The school has classes from L.K.G to 12 std. Subjects taught include:

- L.K.G & U.K.G: English, Modern and Ancient Maths, General Knowledge, Drawing, Islamic Education/Quran/ Moral Science.
- Std.1 to 7: English, Hindi, Malayalam/Urdu/Tamil, Arabic, Modern Mathematics, General Science, Social Studies, Drawing, Islamic Education/Quran/Moral Science.
- Std 8 to 10: English, Malayalam/Additional English or Special English, Hindi, Physics, Chemistry, Biology, Social science and Mathematics. Arabic is compulsory for std. 8).
- Higher Secondary Science Stream: English, Hindi, Physics, chemistry, Biology, Maths.
- Higher Secondary Commerce Stream: English, Hindi, Studies, accountancy, Economics, Political science..

Islamic Education is compulsory for Muslim children. Minimum 50% marks are required for passing in Islamic education examination. Arabic and Social studies are compulsory subjects as per the regulations of the Ministry of education. Minimum 50% marks are required to pass in Arabic and 33% in social studies. The Model School is regarded as one of the best schools in all of Asia.

==School mosque==

Students have the opportunity to learn Quran during their studies. Some of them would take breaks from regular studies to memorize the Qur'an and would later join back.
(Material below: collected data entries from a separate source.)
Lemma write_inv zone b l m clock s rec : zone <> "" -> no_slash zone = true -> log_inv zone b l m -> 0 < clock <= b -> b < 2 ^ 47 ->
  ar_Zone rec = zone -> encodable rec ->
  exists r, log_inv zone (b + 1) (l ++ [r])%list (write clock s rec m) /\ payload r = payload rec /\ am_queue (write clock s rec m) = am_queue m.
Proof.
  intros Hz Hs [Hlog Hplain Hch Hhd Hts Hids] Hc Hb Erec Henc. unfold write.
  set (now := if clock <=? am_lastTs m then i64 (am_lastTs m + 1) else clock).
  assert (Hnow : am_lastTs m < now <= b + 1).
  { unfold now. destruct (Z.leb_spec clock (am_lastTs m)); [rewrite i64_id by (unfold in_i64; lia)|]; lia. }
  set (id := AuditIdOfTs now +:+ s). set (dropped := i32 (am_droppedPending m)).
  destruct (Henc id now dropped (am_prevHash m)) as [bytes Eb].
  set (r0 := placed id now dropped (am_prevHash m) rec) in *. cbn [am_kv am_retentionMs with_head with_queue].
  assert (Er : recordHash r0 = Ok (sha256_hex bytes)) by (unfold recordHash; by rewrite Eb).
  rewrite !Er. set (r := with_hash (sha256_hex bytes) r0). cbn [ar_Zone ar_RecordId with_hash placed r r0].
  match goal with |- context [kv_write _ ?o _ _] => destruct (kv_write_total (am_kv m) o (NsZoneletAuditLog zone id) (ZvAudit r) eq_refl ltac:(done)) as (kv & n & Ew) end.
  exists r. rewrite Erec. cbn [kv_write zone_Kv zv_in audit_ZoneVal]. rewrite !Ew.
  split_and!; [split|done|done]; cbn [am_kv am_prevHash am_lastTs with_written with_store with_head with_queue].
  - eapply holds_append; [exact Hlog|exact Ew| | |]; cbn [ar_RecordId with_hash placed r r0].
    + intros r' Hr'. destruct (Hids r' Hr') as [Hts' [s' ->]]. apply audit_id_lt; lia.
    + apply audit_id_listable. lia.
    + apply audit_id_listable. lia.
  - apply (holds_frame (am_kv m)); [done|]. intros id'. destruct (kv_write_ok _ _ _ _ _ _ Ew) as (_ & Fr & _). apply Fr. by apply log_key_zone.
  - apply chained_snoc; [done| |].
    + unfold hash_ok, recordHash. change (with_hash "" r) with (with_hash "" r0). by rewrite Eb.
    + cbn. rewrite Hhd. by destruct l.
  - by rewrite head_of_snoc.
  - lia.
  - intros r' [Hr' | ->%list_elem_of_singleton]%elem_of_app.
    + destruct (Hids r' Hr') as [Hts' Hid']. split; [lia|done].
    + cbn. split; [lia|]. by exists s.
Qed.

Lemma anchor_inv zone b l m today : zone <> "" -> no_slash zone = true -> log_inv zone b l m ->
  log_inv zone b l (anchorRefresh zone today m) /\ am_queue (anchorRefresh zone today m) = am_queue m.
Proof.
  intros Hz Hs Hi. unfold anchorRefresh. case_bool_decide; [done|]. cbn [am_prevHash with_anchorDate am_kv].
  assert (Hi' : log_inv zone b l (with_anchorDate today m)) by (by eapply log_inv_same).
  case_bool_decide; [done|]. destruct (live_count _ _ _) as [count|]; [|done].
  match goal with |- context [kv_write ?s ?o ?k ?v] => destruct (kv_write_total s o k (zv_in v) eq_refl ltac:(done)) as (kv & n & Ew) end.
  cbn [kv_write zone_Kv]. rewrite Ew. cbn [fst]. split; [|done]. destruct Hi' as [I1 I2 I3 I4 I5 I6].
  destruct (kv_write_ok _ _ _ _ _ _ Ew) as (_ & Fr & _). split; [| |done..].
  - apply (holds_frame (am_kv m)); [done|]. intros id. apply Fr, not_eq_sym, anchor_not_log.
  - apply (holds_frame (am_kv m)); [done|]. intros id. by apply Fr, not_eq_sym, anchor_not_plain.
Qed.

(** Timestamps are in the order of the ids. *)
Lemma newest_ts l r b : StronglySorted (fun x y => str_lt (ar_RecordId x) (ar_RecordId y) = true) (l ++ [r])%list -> b < 2 ^ 48 ->
  (forall x, x ∈ (l ++ [r])%list -> 0 < ar_Ts x <= b /\ exists s, ar_RecordId x = AuditIdOfTs (ar_Ts x) +:+ s) ->
  forall x, x ∈ (l ++ [r])%list -> ar_Ts x <= ar_Ts r.
Proof.
  intros Hs Hb Hid x [Hx | ->%list_elem_of_singleton]%elem_of_app; [|lia]. apply StronglySorted_app in Hs as (Hlt & _ & _).
  specialize (Hlt x r Hx ltac:(set_solver)). destruct (Hid x ltac:(set_solver)) as [Tx [s Ex]], (Hid r ltac:(set_solver)) as [Tr [s' Er]].
  destruct (Z.le_gt_cases (ar_Ts x) (ar_Ts r)) as [|Hgt]; [done|]. pose proof (audit_id_lt (ar_Ts r) (ar_Ts x) s' s ltac:(lia) ltac:(lia) ltac:(lia)) as Hgt'.
  rewrite Ex, Er in Hlt. pose proof (str_lt_trans _ _ _ Hlt Hgt') as Hx'. by rewrite str_lt_irrefl in Hx'.
Qed.

Lemma setup_inv zone b l kv cfg m' : zone <> "" -> (forall lo hi n e, kv_revert (V := zone_value) kv lo hi n <> KvErr e) -> 0 <= b < 2 ^ 48 ->
  holds_log kv zone l -> holds_log kv "" [] -> chained "" l ->
  (forall r, r ∈ l -> 0 < ar_Ts r <= b /\ exists s, ar_RecordId r = AuditIdOfTs (ar_Ts r) +:+ s) ->
  Setup zone cfg kv = Some m' -> log_inv zone b l m' /\ am_queue m' = [].
Proof.
  intros Hz Hrd Hb Hlog Hplain Hch Hids. unfold Setup. destruct (negb (AuditConfig_On cfg)); [done|]. intros [= <-].
  unfold recoverChainHead, zoneCandidates. rewrite bool_decide_true by done. remember [""] as rest eqn:Erest. cbn [recover_zones am_kv].
  pose proof (holds_newest kv zone l Hlog Hrd) as Hn. pose proof (holds_newest kv "" [] Hplain Hrd) as Hn0.
  assert (Hlast : forall m, am_kv m = kv -> am_queue m = [] -> log_inv zone b l m ->
    log_inv zone b l (snd (recover_zones rest m)) /\ am_queue (snd (recover_zones rest m)) = []).
  { intros m Ekv Eq Hi. subst rest. cbn [recover_zones]. rewrite Ekv. destruct (kv_revert kv (NsZoneletAuditLogPrefix "") _ 1) as [[|[k it] items]| |e]; [by split| |by split|done].
    by destruct Hn0 as (r & [=] & _). }
  assert (Hempty : l = [] -> forall m, am_kv m = kv -> am_prevHash m = "" -> am_lastTs m = 0 -> log_inv zone b l m).
  { intros -> m Ekv Eh Et. split; rewrite ?Ekv, ?Eh, ?Et; [done|done|done|done|lia|]. intros r Hr. by apply elem_of_nil in Hr. }
  destruct (kv_revert kv (NsZoneletAuditLogPrefix zone) _ 1) as [[|[k it] items]| |e]; [| | |done].
  - apply Hlast; [done|done|]. by apply Hempty.
  - destruct Hn as (r & El & ->). apply last_Some in El as [l' ->]. cbn [am_lastTs].
    destruct (Hids r ltac:(set_solver)) as [Hr [s Es]]. unfold auditIdOfTs. rewrite Es, audit_id_lt by lia.
    apply Hlast; [done|done|]. split; cbn; [done|done|done|by rewrite head_of_snoc|lia|].
    intros x Hx. destruct (Hids x Hx) as [Hx1 Hx2]. split; [|done]. split; [lia|]. apply (newest_ts l' r b); [apply (hl_sorted _ _ _ Hlog)|lia|done|done].
  - apply Hlast; [done|done|]. by apply Hempty.
Qed.

(** ** Histories *)

Inductive audit_event := AEmit (rec : AuditRecord) | AWrite (clock : Z) (suffix : string) | AAnchor (today : string) | ARestart.
Definition audit_step (zone : string) (cfg : AuditConfig) m (e : audit_event) : Manager S :=
  match e with
  | AEmit rec => emit rec m
  | AWrite clock suffix => run_write clock suffix m
  | AAnchor today => anchorRefresh zone today m
  | ARestart => default m (Setup zone cfg (am_kv m))
  end.
(** The queue and the records taken from it, oldest first; a restart loses the queue. *)
Definition queue_step (q : list AuditRecord * list AuditRecord) (e : audit_event) : list AuditRecord * list AuditRecord :=
  match e with
  | AEmit rec => (if Z.of_nat (length (fst q)) <? queueCap then (fst q ++ [rec])%list else fst q, snd q)
  | AWrite _ _ => match fst q with [] => q | rec :: rest => (rest, (snd q ++ [rec])%list) end
  | AAnchor _ => q
  | ARestart => ([], snd q)
  end.
Definition audit_event_ok (zone : string) (e : audit_event) : Prop :=
  match e with AEmit rec => ar_Zone rec = zone /\ encodable rec | AWrite clock _ => 0 < clock < 2 ^ 46 | _ => True end.

Context (Hrevert : forall kv lo hi n e, kv_revert (V := zone_value) kv lo hi n <> KvErr e).

Lemma audit_step_inv zone cfg b l m q e : zone <> "" -> no_slash zone = true -> AuditConfig_On cfg = true -> 2 ^ 46 <= b < 2 ^ 47 ->
  log_inv zone b l m -> am_queue m = fst q -> map payload l = map payload (snd q) ->
  (forall rec, rec ∈ fst q -> ar_Zone rec = zone /\ encodable rec) -> audit_event_ok zone e ->
  exists l', log_inv zone (b + 1) l' (audit_step zone cfg m e) /\ am_queue (audit_step zone cfg m e) = fst (queue_step q e) /\
    map payload l' = map payload (snd (queue_step q e)) /\ (forall rec, rec ∈ fst (queue_step q e) -> ar_Zone rec = zone /\ encodable rec).
Proof.
  intros Hz Hs Hon Hb Hi Eq El Hq He.
  assert (Hmono : forall m' l', log_inv zone b l' m' -> log_inv zone (b + 1) l' m').
  { intros m' l' [H1 H2 H3 H4 H5 H6]. split; [done|done|done|done|lia|done]. }
  destruct e as [rec|clock s|today|]; cbn [audit_step queue_step audit_event_ok] in *.
  - exists l. unfold emit. rewrite Eq. destruct (_ <? queueCap); cbn [am_queue with_queue fst snd].
    + split; [apply Hmono; by eapply log_inv_same|]. split_and!; [done|done|]. intros r [Hr | ->%list_elem_of_singleton]%elem_of_app; [by apply Hq|done].
    + split; [apply Hmono; by eapply log_inv_same|]. done.
  - unfold run_write. rewrite Eq. destruct q as [[|rec rest] out]; cbn [fst snd] in *; [exists l; split_and!; [by apply Hmono|done|done|done]|].
    destruct (Hq rec ltac:(set_solver)) as [Hrz Henc].
    destruct (write_inv zone b l (with_queue rest (am_droppedTotal m) (am_droppedPending m) m) clock s rec) as (r & Hi' & Ep & Eq');
      [done|done|by eapply log_inv_same|lia|lia|done|done|].
    exists (l ++ [r])%list. split_and!; [done|by rewrite Eq'|rewrite !List.map_app, El; cbn [map]; by rewrite Ep|]. intros r' Hr'. apply Hq. set_solver.
  - destruct (anchor_inv zone b l m today Hz Hs Hi) as [Hi' Eq']. exists l. split_and!; [by apply Hmono|by rewrite Eq'|done|done].
  - destruct (Setup zone cfg (am_kv m)) as [m'|] eqn:Es; [|by unfold Setup in Es; rewrite Hon in Es]. destruct Hi as [H1 H2 H3 H4 H5 H6].
    destruct (setup_inv zone b l (am_kv m) cfg m') as [Hi' Eq']; [done|by intros; apply Hrevert|lia|done|done|done| |done|].
    { intros r Hr. destruct (H6 r Hr). split; [lia|done]. }
    exists l. split_and!; [by apply Hmono|done|done|]. intros rec Hr. by apply elem_of_nil in Hr.
Qed.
Imams present in the mosque are well versed in Qur'an recitation. During Thursdays there would be a short talk in the Mosque, encouraging Muslim students to spend more time to learn and preach the religion. After the daily afternoon prayer there would be a short reading from the books of Hadith.

==Sports==

The school has facilities for basketball, volleyball and football.

==Students and staff==
Majority students are from Kerala, India and other parts of India.